The glass roof is directly above the single centre platform. This is similar to the design of Yorkdale station, where the interior walls of the station at platform level are unfinished concrete, with curved sections over the tracks to form a lower ceiling. Unlike Yorkdale, the curve is less sudden, making the walls more rounded in appearance. They are clad with white horizontal panels between vertical concrete "ribs", along with a wider orange panel strip displaying the station name. Platform-level seating is sheltered within glass walls. Wayfinding signage is backlit. Floors and some of the walls are clad with red-brown tiles.

Glencairn features an artistic skylight entitled Joy, designed by Rita Letendre. The original iteration, installed in 1977, comprised a series of translucent acrylic panels. It was removed in the early 1990s at Letendre's request after leakage damaged the panels. The second version, installed in 2020, is a reinterpretation of the original work.
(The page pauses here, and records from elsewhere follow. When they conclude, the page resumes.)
(* ===== verification/AllocTypes.v ===== *)
(** * The types resources are described by

    The instances of [AllocType]: accelerator descriptions
    (common/inc/vmaccel_types_desc.hpp), integers
    (common/inc/vmaccel_types_int.hpp) and address ranges
    (common/inc/vmaccel_types_allocrange.hpp).  Objects are values: the deep
    copies and moves give every object its own arrays, so an object is
    determined by its members.  [DeepCopy] and [Constructor] of an address
    (vmaccel_types_address.hpp) skip the member [subDevice]. *)

From S2P Require Import Prelude IdentifierDB XdrRuntime RpcTypes Backend Allocator.
Open Scope Z_scope.
Open Scope list_scope.

(** ** Accelerator descriptions *)

Module Desc.

Notation megaFlops := VMAccelWorkloadDesc_megaFlops.
Notation megaOps := VMAccelWorkloadDesc_megaOps.
Notation llcSizeKB := VMAccelWorkloadDesc_llcSizeKB.
Notation llcBandwidthMBSec := VMAccelWorkloadDesc_llcBandwidthMBSec.
Notation localMemSizeKB := VMAccelWorkloadDesc_localMemSizeKB.
Notation localMemBandwidthMBSec := VMAccelWorkloadDesc_localMemBandwidthMBSec.
Notation nonLocalMemSizeKB := VMAccelWorkloadDesc_nonLocalMemSizeKB.
Notation nonLocalMemBandwidthMBSec := VMAccelWorkloadDesc_nonLocalMemBandwidthMBSec.
Notation interconnectBandwidthMBSec := VMAccelWorkloadDesc_interconnectBandwidthMBSec.

(** [operator<]: at least one of three dimensions is less. *)
Definition workload_lt (lhs rhs : VMAccelWorkloadDesc) : bool :=
  (localMemSizeKB lhs <? localMemSizeKB rhs) || (megaFlops lhs <? megaFlops rhs) ||
  (megaOps lhs <? megaOps rhs).

Definition workload_le (lhs rhs : VMAccelWorkloadDesc) : bool :=
  (localMemSizeKB lhs <=? localMemSizeKB rhs) && (megaFlops lhs <=? megaFlops rhs) &&
  (megaOps lhs <=? megaOps rhs).

(** Member by member, in 32-bit arithmetic. *)
Definition workload_map2 (f : Z → Z → Z) (lhs rhs : VMAccelWorkloadDesc) : VMAccelWorkloadDesc :=
  mkVMAccelWorkloadDesc
    (u32 (f (megaFlops lhs) (megaFlops rhs)))
    (u32 (f (megaOps lhs) (megaOps rhs)))
    (u32 (f (llcSizeKB lhs) (llcSizeKB rhs)))
    (u32 (f (llcBandwidthMBSec lhs) (llcBandwidthMBSec rhs)))
    (u32 (f (localMemSizeKB lhs) (localMemSizeKB rhs)))
    (u32 (f (localMemBandwidthMBSec lhs) (localMemBandwidthMBSec rhs)))
    (u32 (f (nonLocalMemSizeKB lhs) (nonLocalMemSizeKB rhs)))
    (u32 (f (nonLocalMemBandwidthMBSec lhs) (nonLocalMemBandwidthMBSec rhs)))
    (u32 (f (interconnectBandwidthMBSec lhs) (interconnectBandwidthMBSec rhs))).

Definition workload_add : VMAccelWorkloadDesc → VMAccelWorkloadDesc → VMAccelWorkloadDesc :=
  workload_map2 Z.add.
Definition workload_sub : VMAccelWorkloadDesc → VMAccelWorkloadDesc → VMAccelWorkloadDesc :=
  workload_map2 Z.sub.

Definition set_capacity_of (c : VMAccelWorkloadDesc) (x : VMAccelDesc) : VMAccelDesc :=
  mkVMAccelDesc (VMAccelDesc_parentId x) (VMAccelDesc_parentAddr x) (VMAccelDesc_typeMask x)
    (VMAccelDesc_architecture x) (VMAccelDesc_caps x) (VMAccelDesc_formatCaps x) c
    (VMAccelDesc_maxContexts x) (VMAccelDesc_maxQueues x) (VMAccelDesc_maxEvents x)
    (VMAccelDesc_maxFences x) (VMAccelDesc_maxSurfaces x) (VMAccelDesc_maxMappings x).

Definition desc_le (lhs rhs : VMAccelDesc) : bool :=
  workload_le (VMAccelDesc_capacity lhs) (VMAccelDesc_capacity rhs).

Definition desc_add (lhs rhs : VMAccelDesc) : VMAccelDesc :=
  set_capacity_of (workload_add (VMAccelDesc_capacity lhs) (VMAccelDesc_capacity rhs)) lhs.

Definition desc_sub (lhs rhs : VMAccelDesc) : VMAccelDesc :=
  set_capacity_of (workload_sub (VMAccelDesc_capacity lhs) (VMAccelDesc_capacity rhs)) lhs.

(** Not a strict weak ordering: of objects of different accelerators each
    precedes the other.  [lower_bound], [upper_bound] and the insertion built on
    it are [Undefined] where that leaves the pool without a partition; an object
    whose accelerator is not in the pool precedes all of it, so its insertion is
    specified. *)
Definition VMAccelDescCmp (lhs rhs : VMAccelObject VMAccelDesc) : bool :=
  negb (GetParentId lhs =? GetParentId rhs) ||
  workload_lt (VMAccelDesc_capacity (GetObj lhs)) (VMAccelDesc_capacity (GetObj rhs)).

Definition address_Constructor (obj : VMAccelAddress) : VMAccelAddress :=
  mkVMAccelAddress [] 0 0 (VMAccelAddress_subDevice obj).

Definition address_DeepCopy (lhs rhs : VMAccelAddress) : VMAccelAddress :=
  mkVMAccelAddress (VMAccelAddress_addr rhs) (VMAccelAddress_port rhs)
    (VMAccelAddress_resourceType rhs) (VMAccelAddress_subDevice lhs).

Definition desc_Constructor (obj : VMAccelDesc) : VMAccelDesc :=
  mkVMAccelDesc VMACCEL_INVALID_ID (address_Constructor (VMAccelDesc_parentAddr obj)) 0 0 0 []
    zero_VMAccelWorkloadDesc 0 0 0 0 0 0.

Definition desc_DeepCopy (lhs rhs : VMAccelDesc) : VMAccelDesc :=
  mkVMAccelDesc (VMAccelDesc_parentId rhs)
    (address_DeepCopy (VMAccelDesc_parentAddr lhs) (VMAccelDesc_parentAddr rhs))
    (VMAccelDesc_typeMask rhs) (VMAccelDesc_architecture rhs) (VMAccelDesc_caps rhs)
    (VMAccelDesc_formatCaps rhs) (VMAccelDesc_capacity rhs) (VMAccelDesc_maxContexts rhs)
    (VMAccelDesc_maxQueues rhs) (VMAccelDesc_maxEvents rhs) (VMAccelDesc_maxFences rhs)
    (VMAccelDesc_maxSurfaces rhs) (VMAccelDesc_maxMappings rhs).

(** The nine members are added in 32 bits. *)
Definition workload_sum (c : VMAccelWorkloadDesc) : Z :=
  megaFlops c + megaOps c + llcSizeKB c + llcBandwidthMBSec c + localMemSizeKB c +
  localMemBandwidthMBSec c + nonLocalMemSizeKB c + nonLocalMemBandwidthMBSec c +
  interconnectBandwidthMBSec c.

Definition desc_IsEmpty (val : VMAccelDesc) : bool :=
  u32 (workload_sum (VMAccelDesc_capacity val)) =? 0.

Definition desc_Reserve (a req : VMAccelDesc) : option (VMAccelDesc * VMAccelDesc) :=
  if workload_lt (VMAccelDesc_capacity a) (VMAccelDesc_capacity req) then None else
  let copy := desc_DeepCopy zero_VMAccelDesc a in
  let d := set_capacity_of (VMAccelDesc_capacity req) copy in
  let r := set_capacity_of (workload_sub (VMAccelDesc_capacity a) (VMAccelDesc_capacity d)) copy in
  if workload_lt (VMAccelDesc_capacity r) (VMAccelDesc_capacity a) then Some (d, r) else None.

(** The pool keeps one object per parent. *)
Definition desc_FreeObj (obj : VMAccelObject VMAccelDesc) : M (list (VMAccelObject VMAccelDesc)) bool :=
  pool ← get;
  match list_find (λ e, GetParentId e = GetParentId obj) pool with
  | None => multiset_insert VMAccelDescCmp obj
  | Some (i, e) =>
      _ ← multiset_erase i;
      let desc := desc_DeepCopy zero_VMAccelDesc (GetObj e) in
      multiset_insert VMAccelDescCmp
        (mkVMAccelObject (GetParentId obj) VMACCEL_INVALID_ID
           (desc_DeepCopy (desc_Constructor zero_VMAccelDesc) (desc_add desc (GetObj obj))))
  end.

#[global] Instance VMAccelDesc_AllocType : AllocType VMAccelDesc := {|
  obj_zero := zero_VMAccelDesc;
  Constructor := desc_Constructor;
  DeepCopy := desc_DeepCopy;
  obj_le := desc_le;
  obj_add := desc_add;
  obj_sub := desc_sub;
  IsEmpty := desc_IsEmpty;
  Reserve := desc_Reserve;
  obj_cmp := VMAccelDescCmp;
  FreeObj := desc_FreeObj;
|}.

End Desc.

(** ** Integers *)

Module Int.

Record Int := mkInt { x : Z }.

Definition IntCmp (lhs rhs : VMAccelObject Int) : bool :=
  negb (GetParentId lhs =? GetParentId rhs) || (x (GetObj lhs) <? x (GetObj rhs)).

(** [operator+=] and [operator-=] take their left operand by value: the
    object they are applied to does not change. *)
Definition int_add (lhs rhs : Int) : Int := lhs.
Definition int_sub (lhs rhs : Int) : Int := lhs.

(** Signed arithmetic that overflows is undefined. *)
Definition int_checked {S} (v : Z) : M S Z :=
  if (-2147483648 <=? v) && (v <? 2147483648) then mret v else throw Undefined.

Definition int_Reserve (in_ req : Int) : option (Int * Int) :=
  if x in_ <? x req then None else Some (req, mkInt (x in_ - x req)).

Definition int_FreeObj (obj : VMAccelObject Int) : M (list (VMAccelObject Int)) bool :=
  pool ← get;
  match list_find (λ e, GetParentId e = GetParentId obj) pool with
  | None => multiset_insert IntCmp obj
  | Some (i, e) =>
      _ ← multiset_erase i;
      val ← int_checked (x (GetObj e) + x (GetObj obj));
      multiset_insert IntCmp (mkVMAccelObject (GetParentId obj) VMACCEL_INVALID_ID (mkInt val))
  end.

#[global] Instance Int_AllocType : AllocType Int := {|
  obj_zero := mkInt 0;
  Constructor := λ _, mkInt 0;
  DeepCopy := λ _ rhs, rhs;
  obj_le := λ a b, x a <=? x b;
  obj_add := int_add;
  obj_sub := int_sub;
  IsEmpty := λ v, x v =? 0;
  Reserve := int_Reserve;
  obj_cmp := IntCmp;
  FreeObj := int_FreeObj;
|}.

End Int.

(** ** Address ranges *)

Module Range.

Record AllocRange := mkAllocRange {
  cmpRange : bool;
  size : Z;
  begin : Z;
  end_ : Z;
}.

Definition range_lt (lhs rhs : AllocRange) : bool :=
  if cmpRange lhs || cmpRange rhs
  then (begin lhs <? begin rhs) || (end_ lhs <? end_ rhs)
  else size lhs <? size rhs.

Definition range_le (lhs rhs : AllocRange) : bool :=
  if cmpRange lhs || cmpRange rhs
  then (begin lhs <=? begin rhs) && (end_ lhs <=? end_ rhs)
  else size lhs <=? size rhs.

Definition set_size (n : Z) (r : AllocRange) : AllocRange := mkAllocRange (cmpRange r) n (begin r) (end_ r).
Definition range_add (lhs rhs : AllocRange) : AllocRange := set_size (u64 (size lhs + size rhs)) lhs.
Definition range_sub (lhs rhs : AllocRange) : AllocRange := set_size (u64 (size lhs - size rhs)) lhs.

Definition AllocRangeCmp (lhs rhs : VMAccelObject AllocRange) : bool :=
  negb (GetParentId lhs =? GetParentId rhs) || range_lt (GetObj lhs) (GetObj rhs).

Definition range_Reserve (a req : AllocRange) : option (AllocRange * AllocRange) :=
  if range_lt a req then None else
  let d_end := u64 (begin a + size req - 1) in
  let d := mkAllocRange (cmpRange a) (size req) (begin a) d_end in
  let r := mkAllocRange (cmpRange a) (u64 (size a - size req)) (u64 (d_end + 1)) (end_ a) in
  if range_lt r a then Some (d, r) else None.

(** The neighbour at position [i] absorbs the range [r] when it starts right
    after it or ends right before it. *)
Definition merge_at (parentId : Z) (r : AllocRange) (i : nat) :
    M (list (VMAccelObject AllocRange)) (option bool) :=
  pool ← get;
  match pool !! i with
  | None => mret None
  | Some e =>
      let range := GetObj e in
      let grown := u64 (size range + u64 (end_ r - begin r + 1)) in
      if begin range =? u64 (end_ r + 1) then
        _ ← multiset_erase i;
        ok ← multiset_insert AllocRangeCmp
               (mkVMAccelObject parentId VMACCEL_INVALID_ID (mkAllocRange (cmpRange range) grown (begin r) (end_ range)));
        mret (Some ok)
      else if u64 (end_ range + 1) =? begin r then
        _ ← multiset_erase i;
        ok ← multiset_insert AllocRangeCmp
               (mkVMAccelObject parentId VMACCEL_INVALID_ID (mkAllocRange (cmpRange range) grown (begin range) (begin r)));
        mret (Some ok)
      else mret None
  end.

Definition range_FreeObj (obj : VMAccelObject AllocRange) : M (list (VMAccelObject AllocRange)) bool :=
  let o := GetObj obj in
  let r := mkAllocRange true (size o) (begin o) (end_ o) in
  let key := mkVMAccelObject (GetParentId obj) VMACCEL_INVALID_ID r in
  i ← lower_bound AllocRangeCmp key;
  m ← merge_at (GetParentId obj) r i;
  match m with
  | Some ok => mret ok
  | None =>
      i ← upper_bound AllocRangeCmp key;
      m ← merge_at (GetParentId obj) r i;
      match m with
      | Some ok => mret ok
      | None => multiset_insert AllocRangeCmp obj
      end
  end.

#[global] Instance AllocRange_AllocType : AllocType AllocRange := {|
  obj_zero := mkAllocRange false 0 0 0;
  Constructor := λ _, mkAllocRange false 0 0 0;
  DeepCopy := λ _ rhs, rhs;
  obj_le := range_le;
  obj_add := range_add;
  obj_sub := range_sub;
  IsEmpty := λ v, size v =? 0;
  Reserve := range_Reserve;
  obj_cmp := AllocRangeCmp;
  FreeObj := range_FreeObj;
|}.

End Range.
It consists of art colours inserted between two glass panels.

==Surface connections==

TTC routes serving the station include:

| Route | Name | Additional information |
|---|---|---|
| 14 | Glencairn | Eastbound to Davisville station and westbound to Caledonia Road |

Transfers to buses occur at curbside stops outside this station. 109 Ranee runs along Marlee Avenue one block west of Glencairn station.